# To do
Using the listing below, set down exactly the lines starting at the line that contains "plain_value v = true → showable v = true →" and ending at the line that contains "rewrite <- (unescapeHtml_visible", both included, and no others.

# Data for this exercise
+++

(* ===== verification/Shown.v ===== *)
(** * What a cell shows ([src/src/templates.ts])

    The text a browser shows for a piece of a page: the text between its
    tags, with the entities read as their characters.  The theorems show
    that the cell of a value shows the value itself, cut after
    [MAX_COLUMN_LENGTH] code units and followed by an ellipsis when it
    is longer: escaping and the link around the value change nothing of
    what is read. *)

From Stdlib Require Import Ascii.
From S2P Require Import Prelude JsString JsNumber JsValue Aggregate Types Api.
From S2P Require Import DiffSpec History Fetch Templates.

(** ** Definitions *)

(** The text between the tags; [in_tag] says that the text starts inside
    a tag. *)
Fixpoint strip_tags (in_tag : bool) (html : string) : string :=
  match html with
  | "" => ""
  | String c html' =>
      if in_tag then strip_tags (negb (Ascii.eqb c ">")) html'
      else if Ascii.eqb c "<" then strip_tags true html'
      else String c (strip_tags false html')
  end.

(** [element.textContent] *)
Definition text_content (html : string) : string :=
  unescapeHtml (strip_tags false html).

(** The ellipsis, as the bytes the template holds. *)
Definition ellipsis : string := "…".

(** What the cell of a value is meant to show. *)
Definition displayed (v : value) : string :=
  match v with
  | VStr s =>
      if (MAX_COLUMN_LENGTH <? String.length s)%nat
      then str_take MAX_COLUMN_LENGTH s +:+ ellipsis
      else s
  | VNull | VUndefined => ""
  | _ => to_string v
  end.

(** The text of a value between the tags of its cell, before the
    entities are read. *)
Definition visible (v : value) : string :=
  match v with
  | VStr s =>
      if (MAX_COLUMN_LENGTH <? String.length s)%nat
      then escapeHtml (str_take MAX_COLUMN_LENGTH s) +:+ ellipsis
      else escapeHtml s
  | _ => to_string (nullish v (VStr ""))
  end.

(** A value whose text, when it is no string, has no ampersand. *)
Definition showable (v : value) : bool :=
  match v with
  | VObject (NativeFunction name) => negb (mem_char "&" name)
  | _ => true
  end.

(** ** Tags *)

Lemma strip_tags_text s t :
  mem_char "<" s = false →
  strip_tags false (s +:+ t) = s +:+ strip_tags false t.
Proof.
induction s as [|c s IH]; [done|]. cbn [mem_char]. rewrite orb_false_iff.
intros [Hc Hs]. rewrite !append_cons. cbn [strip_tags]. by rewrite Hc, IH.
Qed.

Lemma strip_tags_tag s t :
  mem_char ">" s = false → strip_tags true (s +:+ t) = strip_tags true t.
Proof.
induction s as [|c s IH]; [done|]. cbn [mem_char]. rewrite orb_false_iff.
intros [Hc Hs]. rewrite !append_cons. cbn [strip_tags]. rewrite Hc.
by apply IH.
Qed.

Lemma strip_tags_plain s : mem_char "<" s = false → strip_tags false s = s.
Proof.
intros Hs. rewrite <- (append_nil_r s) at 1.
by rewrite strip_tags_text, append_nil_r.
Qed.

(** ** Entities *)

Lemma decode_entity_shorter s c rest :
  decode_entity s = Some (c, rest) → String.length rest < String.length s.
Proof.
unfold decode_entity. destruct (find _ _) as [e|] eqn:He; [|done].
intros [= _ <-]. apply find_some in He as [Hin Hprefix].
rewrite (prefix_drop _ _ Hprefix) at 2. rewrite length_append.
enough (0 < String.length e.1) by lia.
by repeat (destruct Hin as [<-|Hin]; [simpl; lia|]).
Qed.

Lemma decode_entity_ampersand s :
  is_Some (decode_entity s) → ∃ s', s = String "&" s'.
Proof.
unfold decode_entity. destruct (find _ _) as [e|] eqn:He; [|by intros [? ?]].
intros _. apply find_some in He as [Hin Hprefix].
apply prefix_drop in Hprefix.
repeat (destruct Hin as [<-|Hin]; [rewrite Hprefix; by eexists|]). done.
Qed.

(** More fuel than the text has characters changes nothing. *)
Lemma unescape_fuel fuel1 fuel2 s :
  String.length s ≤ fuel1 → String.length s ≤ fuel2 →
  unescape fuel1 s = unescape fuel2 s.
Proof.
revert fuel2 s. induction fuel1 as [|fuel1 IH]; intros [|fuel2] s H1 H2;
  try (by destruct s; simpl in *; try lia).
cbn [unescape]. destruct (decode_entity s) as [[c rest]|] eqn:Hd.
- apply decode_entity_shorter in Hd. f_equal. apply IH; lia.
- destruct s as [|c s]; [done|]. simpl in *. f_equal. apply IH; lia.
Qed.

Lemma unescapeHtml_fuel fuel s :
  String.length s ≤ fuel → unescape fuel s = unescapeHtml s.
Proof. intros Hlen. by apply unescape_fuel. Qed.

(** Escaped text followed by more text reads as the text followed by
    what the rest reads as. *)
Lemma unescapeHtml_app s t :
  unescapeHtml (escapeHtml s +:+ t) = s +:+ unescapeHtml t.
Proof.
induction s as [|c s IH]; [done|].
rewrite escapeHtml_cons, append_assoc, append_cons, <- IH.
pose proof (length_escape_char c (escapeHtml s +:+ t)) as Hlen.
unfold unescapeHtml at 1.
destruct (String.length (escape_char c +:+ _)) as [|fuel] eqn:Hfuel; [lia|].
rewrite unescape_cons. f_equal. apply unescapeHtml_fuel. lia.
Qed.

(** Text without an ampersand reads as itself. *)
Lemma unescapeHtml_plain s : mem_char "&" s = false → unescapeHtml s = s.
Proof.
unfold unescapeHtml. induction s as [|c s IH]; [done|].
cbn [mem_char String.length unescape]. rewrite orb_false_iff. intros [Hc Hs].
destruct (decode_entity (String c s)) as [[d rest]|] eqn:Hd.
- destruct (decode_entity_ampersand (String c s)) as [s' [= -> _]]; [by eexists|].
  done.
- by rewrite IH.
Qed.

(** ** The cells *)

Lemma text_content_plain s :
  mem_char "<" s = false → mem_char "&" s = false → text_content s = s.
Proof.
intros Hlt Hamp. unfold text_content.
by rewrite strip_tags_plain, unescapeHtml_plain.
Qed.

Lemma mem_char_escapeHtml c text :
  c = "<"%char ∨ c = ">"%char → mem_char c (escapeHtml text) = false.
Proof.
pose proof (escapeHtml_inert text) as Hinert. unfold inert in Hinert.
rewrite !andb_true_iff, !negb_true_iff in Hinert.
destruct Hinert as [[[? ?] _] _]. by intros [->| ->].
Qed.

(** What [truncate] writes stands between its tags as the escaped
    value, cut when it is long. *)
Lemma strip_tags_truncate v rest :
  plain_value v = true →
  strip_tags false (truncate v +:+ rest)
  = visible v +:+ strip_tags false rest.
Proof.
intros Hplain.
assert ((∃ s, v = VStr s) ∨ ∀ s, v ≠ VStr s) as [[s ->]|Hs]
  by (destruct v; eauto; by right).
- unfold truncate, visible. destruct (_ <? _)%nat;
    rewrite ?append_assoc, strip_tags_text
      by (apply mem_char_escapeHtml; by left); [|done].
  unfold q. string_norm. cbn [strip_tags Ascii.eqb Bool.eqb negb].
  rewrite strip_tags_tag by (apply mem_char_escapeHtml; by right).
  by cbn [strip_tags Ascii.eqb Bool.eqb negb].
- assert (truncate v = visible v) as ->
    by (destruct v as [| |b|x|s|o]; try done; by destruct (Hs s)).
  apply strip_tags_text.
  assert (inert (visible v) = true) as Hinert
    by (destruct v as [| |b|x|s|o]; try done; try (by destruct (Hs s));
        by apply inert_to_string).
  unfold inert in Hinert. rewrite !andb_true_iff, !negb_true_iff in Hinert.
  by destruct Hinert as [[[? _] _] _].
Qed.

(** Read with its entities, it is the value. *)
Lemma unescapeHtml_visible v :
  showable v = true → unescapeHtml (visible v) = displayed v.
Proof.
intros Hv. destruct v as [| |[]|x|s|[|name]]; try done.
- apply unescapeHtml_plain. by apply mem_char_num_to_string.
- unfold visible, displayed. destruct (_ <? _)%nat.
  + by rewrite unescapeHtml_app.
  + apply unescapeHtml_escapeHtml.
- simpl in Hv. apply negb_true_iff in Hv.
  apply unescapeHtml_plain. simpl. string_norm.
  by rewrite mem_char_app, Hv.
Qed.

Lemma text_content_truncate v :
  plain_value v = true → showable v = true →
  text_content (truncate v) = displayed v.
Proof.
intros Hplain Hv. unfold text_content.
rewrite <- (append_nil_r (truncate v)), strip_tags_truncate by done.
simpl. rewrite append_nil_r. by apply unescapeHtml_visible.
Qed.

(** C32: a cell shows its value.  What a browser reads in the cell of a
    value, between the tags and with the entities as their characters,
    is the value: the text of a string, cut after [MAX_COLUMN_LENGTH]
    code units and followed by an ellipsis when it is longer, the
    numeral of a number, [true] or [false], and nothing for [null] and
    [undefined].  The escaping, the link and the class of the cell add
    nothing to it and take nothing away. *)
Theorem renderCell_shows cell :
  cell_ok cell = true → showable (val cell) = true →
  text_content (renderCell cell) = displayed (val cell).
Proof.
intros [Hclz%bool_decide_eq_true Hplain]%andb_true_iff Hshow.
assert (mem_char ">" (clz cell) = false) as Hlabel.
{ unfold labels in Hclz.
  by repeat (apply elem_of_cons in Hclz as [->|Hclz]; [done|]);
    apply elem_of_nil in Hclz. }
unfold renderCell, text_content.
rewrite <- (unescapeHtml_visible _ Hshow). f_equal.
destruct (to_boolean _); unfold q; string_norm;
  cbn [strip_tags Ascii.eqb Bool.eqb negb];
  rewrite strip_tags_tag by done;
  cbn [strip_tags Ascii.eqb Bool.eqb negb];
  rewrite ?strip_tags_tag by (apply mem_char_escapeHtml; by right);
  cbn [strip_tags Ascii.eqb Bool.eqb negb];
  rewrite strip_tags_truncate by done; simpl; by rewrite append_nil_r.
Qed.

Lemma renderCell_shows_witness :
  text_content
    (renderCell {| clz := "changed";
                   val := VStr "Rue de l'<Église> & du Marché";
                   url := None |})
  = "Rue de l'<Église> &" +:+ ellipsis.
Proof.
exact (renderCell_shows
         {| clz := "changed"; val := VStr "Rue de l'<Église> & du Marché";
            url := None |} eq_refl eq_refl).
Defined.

+++

# Task solution
  plain_value v = true → showable v = true →
  text_content (truncate v) = displayed v.
Proof.
intros Hplain Hv. unfold text_content.
rewrite <- (append_nil_r (truncate v)), strip_tags_truncate by done.
simpl. rewrite append_nil_r. by apply unescapeHtml_visible.
Qed.

(** C32: a cell shows its value.  What a browser reads in the cell of a
    value, between the tags and with the entities as their characters,
    is the value: the text of a string, cut after [MAX_COLUMN_LENGTH]
    code units and followed by an ellipsis when it is longer, the
    numeral of a number, [true] or [false], and nothing for [null] and
    [undefined].  The escaping, the link and the class of the cell add
    nothing to it and take nothing away. *)
Theorem renderCell_shows cell :
  cell_ok cell = true → showable (val cell) = true →
  text_content (renderCell cell) = displayed (val cell).
Proof.
intros [Hclz%bool_decide_eq_true Hplain]%andb_true_iff Hshow.
assert (mem_char ">" (clz cell) = false) as Hlabel.
{ unfold labels in Hclz.
  by repeat (apply elem_of_cons in Hclz as [->|Hclz]; [done|]);
    apply elem_of_nil in Hclz. }
unfold renderCell, text_content.
rewrite <- (unescapeHtml_visible _ Hshow). f_equal.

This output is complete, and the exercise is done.